The following are known issues when configuring a cluster scenario:
After configuring DirectAccess in an IPv4-only deployment with a single network adapter, and after the default DNS64 (the IPv6 address which contains ":3333::") is automatically configured on the network adapter, attempting to enable load-balancing via the Remote Access Management console causes a prompt for the user to supply an IPv6 DIP. If an IPv6 DIP is supplied, the configuration fails after clicking Commit with the error: The parameter is incorrect.
To resolve this issue:
Download the backup and restore scripts from Back up and Restore Remote Access Configuration.
Back up your Remote Access GPOs using the downloaded script Backup-RemoteAccess.ps1
Attempt to enable load balancing until the step at which it fails. On the Enable Load Balancing dialog box, expand the details area, right-click in the details area, and then click Copy Script.

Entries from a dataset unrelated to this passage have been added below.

Definition U8_MAX : Z := 255.
Definition U16_MAX : Z := 65535.
Definition U32_MAX : Z := 4294967295.
Definition U64_MAX : Z := 18446744073709551615.
Definition U128_MAX : Z := 340282366920938463463374607431768211455.
(** [usize] on the 64-bit targets the node is built for. *)
Definition USIZE_MAX : Z := U64_MAX.

Definition is_u8 (z : Z) : Prop := 0 <= z <= U8_MAX.
Definition is_u16 (z : Z) : Prop := 0 <= z <= U16_MAX.
Definition is_u32 (z : Z) : Prop := 0 <= z <= U32_MAX.
Definition is_u64 (z : Z) : Prop := 0 <= z <= U64_MAX.
Definition is_usize (z : Z) : Prop := 0 <= z <= USIZE_MAX.

Definition checked_add (max a b : Z) : option Z :=
  if a + b <=? max then Some (a + b) else None.
Definition checked_sub (a b : Z) : option Z :=
  if b <=? a then Some (a - b) else None.
Definition saturating_add (max a b : Z) : Z := Z.min max (a + b).
Definition saturating_sub (a b : Z) : Z := Z.max 0 (a - b).
Definition wrapping_add (max a b : Z) : Z := (a + b) mod (max + 1).
(** [T::try_from(value)] for an unsigned [T] of maximum [max]. *)
Definition try_from (max a : Z) : option Z := if a <=? max then Some a else None.

Abbreviation len l := (Z.of_nat (length l)).

Lemma saturating_sub_le a b c : 0 <= a -> a <= saturating_sub b c <-> a <= b - c \/ a = 0.
Proof. unfold saturating_sub. lia. Qed.

Lemma checked_add_Some max a b c : checked_add max a b = Some c <-> c = a + b /\ a + b <= max.
Proof. unfold checked_add. destruct (Z.leb_spec (a + b) max); split; [intros [= <-]; lia|intros [-> _]; done|done|lia]. Qed.

Lemma try_from_Some max a c : try_from max a = Some c <-> c = a /\ a <= max.
Proof. unfold try_from. destruct (Z.leb_spec a max); split; [intros [= <-]; lia|intros [-> _]; done|done|lia]. Qed.

(** ** Bytes

    A [u8] buffer is a list of [Byte.byte], so every element is in range by
    construction; [u8] reads a byte as an integer. *)

Abbreviation byte := Byte.byte.

#[global] Instance byte_eq_dec : EqDecision byte := Byte.byte_eq_dec.

Definition u8 (b : byte) : Z := Z.of_N (Byte.to_N b).
(** The byte of an integer, [z as u8]. *)
Definition byte_of (z : Z) : byte :=
  match Byte.of_N (Z.to_N (z mod 256)) with Some b => b | None => x00 end.

(** Byte literals in decimal or hexadecimal, as the source writes them. *)
Definition byte_of_num (n : Number.uint) : option byte := Byte.of_N (N.of_num_uint n).
Definition num_of_byte (b : byte) : Number.uint := N.to_num_uint (Byte.to_N b).
Declare Scope u8_scope.
Delimit Scope u8_scope with u8.
Number Notation byte byte_of_num num_of_byte : u8_scope.
Bind Scope u8_scope with byte.

Lemma u8_range b : 0 <= u8 b <= 255.
Proof. unfold u8. pose proof (Byte.to_N_bounded b). lia. Qed.

Lemma u8_byte_of z : u8 (byte_of z) = z mod 256.
Proof.
  unfold u8, byte_of. pose proof (Z.mod_pos_bound z 256 ltac:(lia)) as Hz.
  destruct (Byte.of_N (Z.to_N (z mod 256))) as [b|] eqn:E.
  - apply Byte.to_of_N in E. rewrite E. lia.
  - apply Byte.of_N_None_iff in E. lia.
Qed.

Lemma byte_of_u8 b : byte_of (u8 b) = b.
Proof.
  unfold byte_of, u8. pose proof (Byte.to_N_bounded b).
  rewrite Z.mod_small by lia. by rewrite N2Z.id, Byte.of_to_N.
Qed.

#[global] Instance byte_countable : Countable byte := inj_countable' u8 byte_of byte_of_u8.

Lemma u8_inj a b : u8 a = u8 b -> a = b.
Proof. intros H. by rewrite <- (byte_of_u8 a), H, byte_of_u8. Qed.

(** ** Big-endian integers: [to_be_bytes] and [from_be_bytes]. *)

Definition from_be_bytes (l : list byte) : Z := fold_left (fun acc b => acc * 256 + u8 b) l 0.

Fixpoint to_be_bytes (n : nat) (z : Z) : list byte :=
  match n with
  | O => []
  | S n' => to_be_bytes n' (z / 256) ++ [byte_of z]
  end.

Lemma length_to_be_bytes n z : length (to_be_bytes n z) = n.
Proof. revert z. induction n as [|n IH]; intros z; simpl; [done|]. rewrite length_app, IH. simpl. lia. Qed.

Lemma from_be_bytes_snoc l b : from_be_bytes (l ++ [b]) = from_be_bytes l * 256 + u8 b.
Proof. unfold from_be_bytes. by rewrite fold_left_app. Qed.

Lemma from_be_bytes_range l : 0 <= from_be_bytes l < 256 ^ len l.
Proof.
  induction l as [|b l IH] using rev_ind; [vm_compute; split; [discriminate|done]|].
  rewrite from_be_bytes_snoc, length_app, Nat2Z.inj_add. simpl.
  rewrite Z.pow_add_r by lia. change (256 ^ 1) with 256. pose proof (u8_range b). lia.
Qed.

Lemma from_to_be_bytes n z : 0 <= z < 256 ^ Z.of_nat n -> from_be_bytes (to_be_bytes n z) = z.
Proof.
  revert z. induction n as [|n IH]; intros z Hz.
  - simpl in *. unfold from_be_bytes. simpl. lia.
  - cbn [to_be_bytes]. rewrite from_be_bytes_snoc, u8_byte_of, IH.
    + pose proof (Z.div_mod z 256 ltac:(lia)). lia.
    + rewrite Nat2Z.inj_succ, Z.pow_succ_r in Hz by lia.
      split; [apply Z.div_pos; lia | apply Z.div_lt_upper_bound; lia].
Qed.

Lemma to_from_be_bytes l : to_be_bytes (length l) (from_be_bytes l) = l.
Proof.
  induction l as [|b l IH] using rev_ind; [done|].
  rewrite length_app, Nat.add_comm. cbn [Nat.add length to_be_bytes].
  rewrite from_be_bytes_snoc. pose proof (u8_range b).
  replace ((from_be_bytes l * 256 + u8 b) / 256) with (from_be_bytes l)
    by (rewrite Z.div_add_l, Z.div_small by lia; lia).
  rewrite IH. f_equal. f_equal. apply u8_inj. rewrite u8_byte_of.
  rewrite Z.add_comm, Z_mod_plus_full, Z.mod_small by lia. done.
Qed.

Lemma to_from_be_bytes_length n l : length l = n -> to_be_bytes n (from_be_bytes l) = l.
Proof. intros <-. apply to_from_be_bytes. Qed.

Lemma to_be_bytes_inj n x y : 0 <= x < 256 ^ Z.of_nat n -> 0 <= y < 256 ^ Z.of_nat n ->
  to_be_bytes n x = to_be_bytes n y -> x = y.
Proof. intros Hx Hy H. by rewrite <- (from_to_be_bytes n x Hx), H, from_to_be_bytes. Qed.

Lemma u64_bytes_inj x y : is_u64 x -> is_u64 y -> to_be_bytes 8 x = to_be_bytes 8 y -> x = y.
Proof. intros Hx Hy. apply to_be_bytes_inj; change (256 ^ Z.of_nat 8) with (U64_MAX + 1); unfold is_u64 in *; lia. Qed.

(** ** Automation

    [words] unfolds the machine integers and [word_lia] closes what is then
    linear arithmetic; [lengths] computes the length of a concatenation and
    [length_lia] closes an equation or bound on lengths. *)

Create HintDb words.
#[export] Hint Unfold saturating_add saturating_sub is_u8 is_u16 is_u32 is_u64 is_usize
  USIZE_MAX U8_MAX U16_MAX U32_MAX U64_MAX U128_MAX : words.
Ltac word_lia := repeat autounfold with words in *; cbn in *; lia.

Create Rewrite HintDb lengths.
#[export] Hint Rewrite @length_app @length_replicate length_to_be_bytes : lengths.
Ltac length_lia := autorewrite with lengths in *; simpl in *; lia.

Create HintDb bytes.
#[export] Hint Resolve u8_range u8_inj from_be_bytes_range byte_of_u8 : bytes.

Arguments to_be_bytes : simpl never.
Arguments from_be_bytes : simpl never.
Arguments u8 : simpl never.
Arguments byte_of : simpl never.

(** ** The order on byte arrays

    [Ord] on [[u8; N]] is lexicographic. *)

Fixpoint compare_bytes (a b : list byte) : comparison :=
  match a, b with
  | [], [] => Eq
  | [], _ => Lt
  | _, [] => Gt
  | x :: a, y :: b => match u8 x ?= u8 y with Eq => compare_bytes a b | c => c end
  end.

Definition bytes_le (a b : list byte) : Prop := compare_bytes a b <> Gt.
#[global] Instance bytes_le_dec a b : Decision (bytes_le a b).
Proof. unfold bytes_le. destruct (compare_bytes a b); [left|left|right]; congruence. Defined.

Lemma compare_bytes_antisym a b : compare_bytes b a = CompOpp (compare_bytes a b).
Proof.
  revert b. induction a as [|x a IH]; intros [|y b]; cbn; [done..|].
  rewrite (Z.compare_antisym (u8 x) (u8 y)). destruct (u8 x ?= u8 y); cbn; [apply IH|done..].
Qed.

Lemma compare_bytes_eq a b : compare_bytes a b = Eq <-> a = b.
Proof.
  split; [|intros <-; induction a as [|x a IH]; [done|]; cbn; by rewrite Z.compare_refl].
  revert b. induction a as [|x a IH]; intros [|y b]; cbn; try done.
  destruct (Z.compare_spec (u8 x) (u8 y)) as [Hx|Hx|Hx]; try done. intros ->%IH. by apply u8_inj in Hx as ->.
Qed.

Lemma compare_bytes_lt_trans a b c : compare_bytes a b = Lt -> compare_bytes b c = Lt -> compare_bytes a c = Lt.
Proof.
  revert b c. induction a as [|x a IH]; intros [|y b] [|z c]; cbn; try done.
  destruct (Z.compare_spec (u8 x) (u8 y)), (Z.compare_spec (u8 y) (u8 z)), (Z.compare_spec (u8 x) (u8 z));
    try done; try lia. apply IH.
Qed.

Lemma bytes_le_lt_eq a b : bytes_le a b <-> compare_bytes a b = Lt \/ a = b.
Proof. unfold bytes_le. rewrite <- compare_bytes_eq. destruct (compare_bytes a b); split; auto; by intros []. Qed.

#[export] Instance bytes_le_total : Total bytes_le.
Proof. intros a b. unfold bytes_le. rewrite (compare_bytes_antisym a b). destruct (compare_bytes a b); [left|left|right]; done. Qed.

#[export] Instance bytes_le_trans : Transitive bytes_le.
Proof.
  intros a b c. rewrite !bytes_le_lt_eq. intros [H1|<-] [H2|<-]; auto. left. by eapply compare_bytes_lt_trans.
Qed.

#[export] Instance bytes_le_anti : AntiSymm (=) bytes_le.
Proof.
  intros a b. rewrite !bytes_le_lt_eq. intros [H1|?] [H2|?]; try done.
  rewrite compare_bytes_antisym, H1 in H2. done.
Qed.

(** ** Iterators *)

(** [u128::div_ceil] and [u64::div_ceil]. *)
Definition div_ceil (a b : Z) : Z := (a + b - 1) / b.

(** [iter().try_fold(0, |total, weight| total.checked_add(weight).ok_or(error))]. *)
Fixpoint checked_sum {E} (max : Z) (error : E) (total : Z) (l : list Z) : result E Z :=
  match l with
  | [] => Ok total
  | x :: l => let? total := or_err (checked_add max total x) error in checked_sum max error total l
  end.

(** [iter().map(f).collect::<Result<Vec<_>, _>>()]. *)
Fixpoint collect {E A B} (f : A -> result E B) (l : list A) : result E (list B) :=
  match l with
  | [] => Ok []
  | x :: l => let? y := f x in let? ys := collect f l in Ok (y :: ys)
  end.

(** The sum of a list. *)
Fixpoint zsum (l : list Z) : Z := match l with [] => 0 | x :: l => x + zsum l end.

Lemma zsum_app l1 l2 : zsum (l1 ++ l2) = zsum l1 + zsum l2.
Proof. induction l1 as [|x l1 IH]; cbn in *; lia. Qed.

Lemma zsum_perm l1 l2 : l1 ≡ₚ l2 -> zsum l1 = zsum l2.
Proof. induction 1; cbn in *; lia. Qed.

Lemma zsum_nonneg l : Forall (fun x => 0 <= x) l -> 0 <= zsum l.
Proof. induction 1; cbn in *; lia. Qed.

Lemma checked_sum_ok {E} max (e : E) total l n : Forall (fun x => 0 <= x) l -> total <= max ->
  checked_sum max e total l = Ok n <-> n = total + zsum l /\ n <= max.
Proof.
  intros HF. revert total. induction HF as [|x l Hx HF IH]; intros total Hmax; cbn [checked_sum zsum].
  - split; [intros [= <-]; lia|intros [-> _]; f_equal; lia].
  - pose proof (zsum_nonneg l HF) as Hs. unfold checked_add.
    destruct (Z.leb_spec (total + x) max); cbn [or_err]; [rewrite IH by lia; lia|]. split; [done|lia].
Qed.

Lemma checked_sum_err {E} max (e e' : E) total l : checked_sum max e total l = Err e' -> e' = e.
Proof.
  revert total. induction l as [|x l IH]; intros total; cbn [checked_sum]; [done|].
  destruct (checked_add _ _ _); cbn [or_err]; [apply IH|by intros [= <-]].
Qed.

Lemma collect_ok {E A B} (f : A -> result E B) l ys : collect f l = Ok ys -> Forall2 (fun x y => f x = Ok y) l ys.
Proof.
  revert ys. induction l as [|x l IH]; intros ys; cbn [collect]; [by intros [= <-]|].
  destruct (f x) as [y|] eqn:Hx; [|done]. destruct (collect f l) as [l'|]; [|done]. intros [= <-]. constructor; auto.
Qed.

(** ** Slices *)

(** [slice.get(start..stop)]. *)
Definition get_range {A} (l : list A) (start stop : Z) : option (list A) :=
  if (0 <=? start) && (start <=? stop) && (stop <=? len l)
  then Some (take (Z.to_nat (stop - start)) (drop (Z.to_nat start) l))
  else None.

Lemma get_range_Some {A} (l : list A) start stop s :
  get_range l start stop = Some s <->
  exists pre post, l = pre ++ s ++ post /\ start = len pre /\ stop = start + len s.
Proof.
  unfold get_range. split.
  - destruct (_ && _) eqn:E; [|done]. intros [= <-].
    exists (take (Z.to_nat start) l), (drop (Z.to_nat stop) l).
    rewrite <- (take_drop (Z.to_nat start) l) at 1.
    rewrite <- (take_drop (Z.to_nat (stop - start)) (drop (Z.to_nat start) l)) at 1.
    rewrite drop_drop, !length_take, length_drop.
    replace (Z.to_nat start + Z.to_nat (stop - start))%nat with (Z.to_nat stop) by lia.
    repeat split; lia.
  - intros (pre & post & -> & -> & ->). rewrite !length_app.
    destruct (_ && _) eqn:E; [f_equal|exfalso; lia].
    rewrite Nat2Z.id, drop_app_length.
    replace (Z.to_nat _) with (length s) by lia. apply take_app_length.
Qed.

(** [slice[i]]: [None] is the out-of-bounds panic. *)
Definition index {A} (l : list A) (i : Z) : option A :=
  if 0 <=? i then l !! Z.to_nat i else None.

(** [slice[i] = x]: [None] is the out-of-bounds panic. *)
Definition index_set {A} (l : list A) (i : Z) (x : A) : option (list A) :=
  if (0 <=? i) && (i <? len l) then Some (<[Z.to_nat i := x]> l) else None.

Open Notepad, and paste the contents of the clipboard. For example:
Set-RemoteAccessLoadBalancer -InternetDedicatedIPAddress @('10.244.4.19 /255.255.255.0','fdc4:29bd:abde:3333::2/128') -InternetVirtualIPAddress @('fdc4:29bd:abde:3333::1/128', '10.244.4.21 /255.255.255.0') -ComputerName 'DA1.domain1.corp.contoso.com' -Verbose
Close any open Remote Access dialog boxes and close the Remote Access Management console.
Edit the pasted text and remove the IPv6 addresses. For example:
Set-RemoteAccessLoadBalancer -InternetDedicatedIPAddress @('10.244.4.19 /255.255.255.0') -InternetVirtualIPAddress @('10.244.4.21 /255.255.255.0') -ComputerName 'DA1.domain1.corp.contoso.com' -Verbose
In an elevated PowerShell window, run the command from the previous step.
If the cmdlet fails while it is running (not due to incorrect input values), run the command Restore-RemoteAccess.ps1 and follow instructions to make sure that the integrity of your original configuration is maintained.
You can now open the Remote Access Management console again.